(** * Placeholder-preserving XLIFF translation: the core of
      [auto_translate_localizables/translator.py]

    A shallow embedding of the placeholder codec, the skip policy, the
    placeholder validator, the per-unit translator and the per-file
    processor, followed by the properties stated about them.

    Python [str] values are sequences of Unicode code points; they are
    modelled as lists of code points ([N]).  The external collaborators
    (the translation service, the XML parser and serializer, and the check
    the XML back end makes on an assigned text) are section variables.
    Exceptions raised inside the outer [try] of [process_xliff_file] are
    explicit: a step returns or raises, and the handler takes over. *)

From Stdlib Require Import Ascii String DecimalNat.
From stdpp Require Import base numbers list gmap.

Local Open Scope N_scope.

(** ** Characters and strings *)

Definition char := N.
Definition str := list char.

(** [lit] turns an ASCII literal of the source into the modelled string. *)
Definition lit (x : string) : str := map N_of_ascii (list_ascii_of_string x).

Work item
Could the entries above be output once more, exactly as they are?

Problem solution
(** * Placeholder-preserving XLIFF translation: the core of
      [auto_translate_localizables/translator.py]

    A shallow embedding of the placeholder codec, the skip policy, the
    placeholder validator, the per-unit translator and the per-file
    processor, followed by the properties stated about them.

    Python [str] values are sequences of Unicode code points; they are
    modelled as lists of code points ([N]).  The external collaborators
    (the translation service, the XML parser and serializer, and the check
    the XML back end makes on an assigned text) are section variables.
    Exceptions raised inside the outer [try] of [process_xliff_file] are
    explicit: a step returns or raises, and the handler takes over. *)

From Stdlib Require Import Ascii String DecimalNat.
From stdpp Require Import base numbers list gmap.

Local Open Scope N_scope.

(** ** Characters and strings *)

Definition char := N.
Definition str := list char.

(** [lit] turns an ASCII literal of the source into the modelled string. *)
Definition lit (x : string) : str := map N_of_ascii (list_ascii_of_string x).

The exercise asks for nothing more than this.